Covid is never going to be over. Never. And I’m tired.
I’m tired of being one of the very few people who remains masked and cautious. Even my doctors don’t. I’m tired of hearing the pandemic talked about in the past tense when, in the past three months alone, six people in my immediate circle have had it. And those are the ones who admit it. Most people pretend they have a cold or allergies. Dollars to donuts, it’s covid. But we’ll never know because no one tests, and tests aren’t available, and when they are available they are expensive, and the rapid tests are shitty anyway, so why bother? I’m tired of hearing people talk about their new mysterious illnesses as though they are completely removed from their covid infections. Raynaud’s disease. Shingles. Heart problems. Inflammatory diseases. A stroke. Brain fog. Memory loss. Accelerating dementia. It’s related to covid. It’s infuriating.

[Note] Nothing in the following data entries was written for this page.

(* ===== verification/HelloAccept.v ===== *)
(** * NTLS hello messages: the ServerHello at the client

    [tls_process_server_hello_ntls] on any bytes: it is safe, and what the client
    has agreed to when it accepts; and what the server writes before the
    extensions is what the client reads. *)

From S2P Require Import Prelude Buffers CMem Packet PacketSpec Wpacket WpacketSpec PacketRules ExtTypes ExtToy ExtCust ExtClient ExtServer ExtTable ExtCollect ExtSafe ExtWrite ExtHello HelloTypes HelloRead HelloMsg HelloAgree.

Section Accept.
Context {L : ExtLib} {K : Callbacks} {H : HelloLib} {A : Alloc}.
Implicit Types s : hssl.

(** The bytes [b] are a message with these fields. *)
Record is_server_hello (b : list Z) (v : Z) (rnd sid chars : list Z) (comp : Z) (exts : list Z) : Prop := {
  sh_bytes : b = be_bytes 2 v ++ rnd ++ vec8 sid ++ chars ++ be_bytes 1 comp ++ vec16 exts
             \/ b = be_bytes 2 v ++ rnd ++ vec8 sid ++ chars ++ be_bytes 1 comp /\ exts = [];
  sh_vers : 0 <= v < 65536;
  sh_random : length rnd = 32%nat;
  sh_sid : (length sid <= 32)%nat;
  sh_chars : length chars = 2%nat }.

(** A failure has raised an alert. *)
Definition alerted s : Prop := e_fatal (h_ext s) <> None.

Lemma get_bytes_inv pkt len :
  packet_wf pkt -> 0 <= len ->
  match PACKET_get_bytes pkt len with
  | None => True
  | Some (d, p) => exists b, bytes_at (base pkt) d len = Val b /\ Z.of_nat (length b) = len /\ packet_wf p /\ view pkt = b ++ view p
  end.
Proof.
  intros W Hl. pose proof (get_bytes_any pkt len W Hl) as G. pose proof (get_bytes_ok pkt len W Hl) as G'.
  destruct (PACKET_get_bytes pkt len) as [[d p] |]; [| exact I]. unfold read_bytes in G'.
  destruct (Nat.leb_spec (Z.to_nat len) (length (view pkt))); [| easy].
  destruct G' as ((Ws & _ & Vs) & Wp & Bp & Vp). exists (take (Z.to_nat len) (view pkt)).
  pose proof (packet_bytes_view _ Ws) as E. rewrite Vs in E. split; [exact E |]. split; [rewrite length_take; lia |].
  split; [assumption |]. now rewrite Vp, take_drop.
Qed.

(** Looking at the random changes nothing. *)
Lemma peek_any p s :
  packet_wf p ->
  wp (if SSL3_RANDOM_SIZE <=? PACKET_remaining p
      then b ← reads (bytes_at (base p) (PACKET_data p) SSL3_RANDOM_SIZE); mret (bool_decide (hrrrandom_ntls = b))
      else mret false) (fun _ s' => s' = s) s.
Proof.
  intros W. destruct (Z.leb_spec SSL3_RANDOM_SIZE (PACKET_remaining p)); [| now apply wp_ret]. apply wp_bind.
  eapply wp_reads; [apply (bytes_at_view p); [assumption | unfold PACKET_remaining, SSL3_RANDOM_SIZE in *; lia] |]. now apply wp_ret.
Qed.

Lemma read_server_hello_ok pkt s :
  packet_wf pkt -> (version (h_conf s) =? TLS1_3_VERSION) = false ->
  wp (read_server_hello pkt) (fun r s' =>
    match r with
    | None => alerted s'
    | Some m => exists rnd, s' = s <| server_random := rnd |> /\ sh_hrr m = false
        /\ packet_wf (sh_session_id m) /\ packet_wf (sh_extensions m)
        /\ is_server_hello (view pkt) (sh_version m) rnd (view (sh_session_id m)) (sh_cipher m) (sh_compression m)
             (view (sh_extensions m))
    end) s.
Proof.
  intros W Hv. unfold read_server_hello, hello_error.
  apply wp_bind, (wp_read_inv 2 PACKET_get_net_2 _ _ _ simulates_2 W); [intros _; hsteps; apply halert_fatal |].
  intros v p1 W1 _ Rv V1. apply wp_bind, wp_gets. cbn [id]. rewrite Hv. cbn [andb]. apply wp_bind.
  apply (wp_mono _ (fun _ s' => s' = s)); [now apply peek_any |].
  intros peek s' ->. apply wp_bind, wp_bind, wp_copy_inv; [assumption | unfold SSL3_RANDOM_SIZE; cbn; lia | intros _; apply wp_ret; hsteps; apply halert_fatal |].
  intros d rnd p2 W2 _ Lr V2 ->. unfold SSL3_RANDOM_SIZE in Lr. rewrite copy_whole by lia. apply wp_bind, wp_modify, wp_ret.
  apply wp_bind, (wp_vec_inv 1 false PACKET_get_1 _ _ _ simulates_1); [lia | assumption | intros _; hsteps; apply halert_fatal |].
  intros sid p3 Ws W3 _ _ Ls _ V3. pose proof (view_length sid Ws) as Lsid. unfold PACKET_remaining at 1.
  destruct (Z.ltb_spec SSL3_SESSION_ID_SIZE (remaining sid)) as [Hb | Hb]; [hsteps; apply halert_fatal |]. unfold SSL3_SESSION_ID_SIZE in Hb.
  pose proof (get_bytes_inv p3 TLS_CIPHER_LEN W3 ltac:(unfold TLS_CIPHER_LEN; lia)) as G.
  destruct (PACKET_get_bytes p3 TLS_CIPHER_LEN) as [[d p4] |]; [| hsteps; apply halert_fatal].
  destruct G as (chars & Ec & Lc & W4 & V4). unfold TLS_CIPHER_LEN in Lc. apply wp_bind. eapply wp_reads; [exact Ec |].
  apply wp_bind, (wp_read_inv 1 PACKET_get_1 _ _ _ simulates_1 W4); [intros _; hsteps; apply halert_fatal |].
  intros comp p5 W5 _ _ V5. rewrite andb_true_r. pose proof (view_length p5 W5) as L5. unfold PACKET_remaining at 1.
  destruct (Z.eqb_spec (remaining p5) 0) as [Hz | Hz].
  - apply wp_ret. exists rnd. split; [reflexivity |]. split; [reflexivity |]. split; [exact Ws |]. split; [apply null_packet_wf |].
    cbn [sh_version sh_session_id sh_cipher sh_compression sh_extensions]. split; try lia.
    right. split; [| reflexivity]. rewrite V1, V2, V3, V4, V5. replace (view p5) with (@nil Z) by (symmetry; apply nil_length_inv; lia).
    rewrite app_nil_r. unfold vec8. now rewrite <- !app_assoc.
  - apply wp_bind, (wp_vec_inv 2 true PACKET_get_net_2 _ _ _ simulates_2); [lia | assumption | intros _; hsteps; apply halert_fatal |].
    intros e p6 We W6 _ _ _ Hl V6. specialize (Hl eq_refl). rewrite (remaining_nil p6 W6 Hl). cbn [Z.eqb negb]. apply wp_ret.
    exists rnd. split; [reflexivity |]. split; [reflexivity |]. split; [exact Ws |]. split; [exact We |].
    cbn [sh_version sh_session_id sh_cipher sh_compression sh_extensions]. split; try lia.
    left. rewrite V1, V2, V3, V4, V5, V6, Hl, app_nil_r. unfold vec8, vec16. now rewrite <- !app_assoc.
Qed.

(** ** The steps *)

Definition chosen_conf (v : Z) (c : econf) : econf :=
  if method_version c =? TLS_ANY_VERSION then c <| version := v |> <| method_version := NTLS_VERSION |> else c <| version := v |>.
(** The versions that may be chosen *)
Definition version_ok (v : Z) (c : econf) : Prop :=
  method_version c = v \/ method_version c = TLS_ANY_VERSION /\ v = NTLS1_1_VERSION.

Lemma chosen_conf_fields v c :
  alpn (chosen_conf v c) = alpn c /\ version (chosen_conf v c) = v /\ sess_version (chosen_conf v c) = sess_version c.
Proof. unfold chosen_conf. now destruct (_ =? _). Qed.

Lemma choose_version_ok v s :
  wp (ssl_choose_client_version_ntls v) (fun ok s' =>
    if ok : bool then version_ok v (h_conf s) /\ s' = s <| h_conf := chosen_conf v (h_conf s) |> else alerted s') s.
Proof.
  unfold ssl_choose_client_version_ntls, chosen_conf, version_ok. apply wp_bind, wp_gets. cbn [id].
  destruct (Z.eqb_spec (method_version (h_conf s)) TLS_ANY_VERSION) as [Ha | Ha]; cbn [negb].
  - cbn [existsb ntls_version_table orb]. destruct (Z.eqb_spec v NTLS1_1_VERSION); cbn [orb]; hsteps; [auto | apply halert_fatal].
  - destruct (Z.eqb_spec v (method_version (h_conf s))) as [-> |]; cbn [negb]; hsteps; [auto | apply halert_fatal].
Qed.

(** The cipher that a session was made with: the id that is recorded counts when
    the cipher itself is not known. *)
Definition made_with (s : hssl) : Z :=
  match sess_cipher s with Some sc => cipher_id sc | None => sess_cipher_id s end.

(** The application has supplied the secret of the session through its callback,
    asked in the state [s0]: there is a ticket, the callback has answered with a key,
    and [pref] is the cipher it prefers, if any. *)
Definition external_key (s0 : hssl) (pref : option SSL_CIPHER) : Prop :=
  NTLS_VERSION <= version (h_conf s0) /\ sess_tick (h_ext s0) <> None
  /\ exists f key e, session_secret_cb = Some f /\ run_session_secret_cb f s0 = ((true, key, pref), e) /\ key <> [].

Lemma external_secret_ok chars s :
  has_session s = true ->
  wp (external_secret chars) (fun ok s' =>
    if ok : bool
    then (h_conf s' = h_conf s /\ custext (h_ext s') = custext (h_ext s) /\ server_random s' = server_random s
         /\ has_session s' = true /\ sess_id s' = sess_id s /\ sid_ctx s' = sid_ctx s /\ sess_sid_ctx s' = sess_sid_ctx s)
         /\ (made_with s' = made_with s
             \/ exists pref, external_key s pref
                /\ sess_cipher s' = match pref with Some c => Some c | None => ssl_get_cipher_by_char chars end)
    else alerted s') s.
Proof.
  intros Hs. unfold external_secret. apply wp_bind, wp_gets. cbn [id].
  destruct session_secret_cb as [f |] eqn:Ef; [| apply wp_ret; auto 10].
  destruct (Z.leb_spec NTLS_VERSION (version (h_conf s))) as [Hv | _]; cbn [negb]; [| apply wp_ret; auto 10].
  rewrite Hs. cbn [negb]. destruct (sess_tick (h_ext s)) as [tick |] eqn:Et; [| apply wp_ret; auto 10].
  destruct (run_session_secret_cb f s) as [[[ok key] pref] [w o]] eqn:Er. apply wp_bind, wp_on_ext, wp_modify.
  destruct (ok && _) eqn:Ek; hsteps; [| apply halert_fatal]. apply andb_true_iff in Ek as [-> Hk].
  split; [auto 10 |]. right. exists pref. split; [| reflexivity]. split; [exact Hv |]. split; [congruence |].
  exists f, key, (w, o). split; [exact Ef |]. split; [exact Er |]. now destruct key.
Qed.

(** A session is resumed if the server has named it and its context is ours; or
    else the session of this connection is the one that the server names. *)
Record session_chosen (sid : list Z) (s s' : hssl) : Prop := {
  ch_custext : custext (h_ext s') = custext (h_ext s);
  ch_alpn : alpn (h_conf s') = alpn (h_conf s);
  ch_version : version (h_conf s') = version (h_conf s);
  ch_random : server_random s' = server_random s;
  ch_session : has_session s' = true;
  ch_id : sess_id s' = sid;
  ch_choice :
    (hit (h_conf s') = true /\ sid <> [] /\ sid = sess_id s /\ sid_ctx s = sess_sid_ctx s
     /\ sess_version (h_conf s') = sess_version (h_conf s)
     /\ sess_cipher s' = sess_cipher s /\ sess_cipher_id s' = sess_cipher_id s)
    \/ (hit (h_conf s') = hit (h_conf s) /\ (sid = [] \/ sid <> sess_id s)) }.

Speaking to a friend today, I said that if she ever sees me in a crowded room without a mask, she will have to know I’m suicidal. It will mean I’ve given up on trying to live. And I have tried really hard to live. In the past ten years, I’ve recovered from a terrible brain injury. All the more reason to protect my brain. I know what’s at stake. I’ve been through my own memory loss and loss of executive function, and I hate to tell you this, but I recognize it in others. I’ve had three open heart surgeries and part of a lung removed. All the more reason to protect my cardio-vascular system. Everything I love to do involves the use of my brain, my heart, and my lungs. Everything. You bet I’m going to protect them. I have lived through so much. And it’s been made exponentially more difficult by also having to protect myself from this monstrous octopus that invades the air we breathe and does everything it can to get its tentacles in every part of our bodies.
Did I mention I’m tired? Early in the pandemic, I realized that covid is doing to the world around us what it does to the world in us. It is a destroyer. What it does to our bodies, it does to our relationships and our society. I can’t be the one to list everything that covid does. Everything it costs. How it moves. Why masks work. The link between covid and fascism. Other people are doing that work. Look for it. Believe it. But I can be the one to reach out from this computer screen and say that too many people are careless with their lives. Careless. I see them. I see them as part of a death cult.
On second thought, maybe it is all the covid deniers who are suicidal. It’s sure not me. I’m not in a death cult. I’m in a life cult. And I’m staying in it. I’ll be here with my masks and my tests and my air filters and my belief that we can do better and whenever anyone wants to join me, they will be welcome. I hope to see you here with me soon.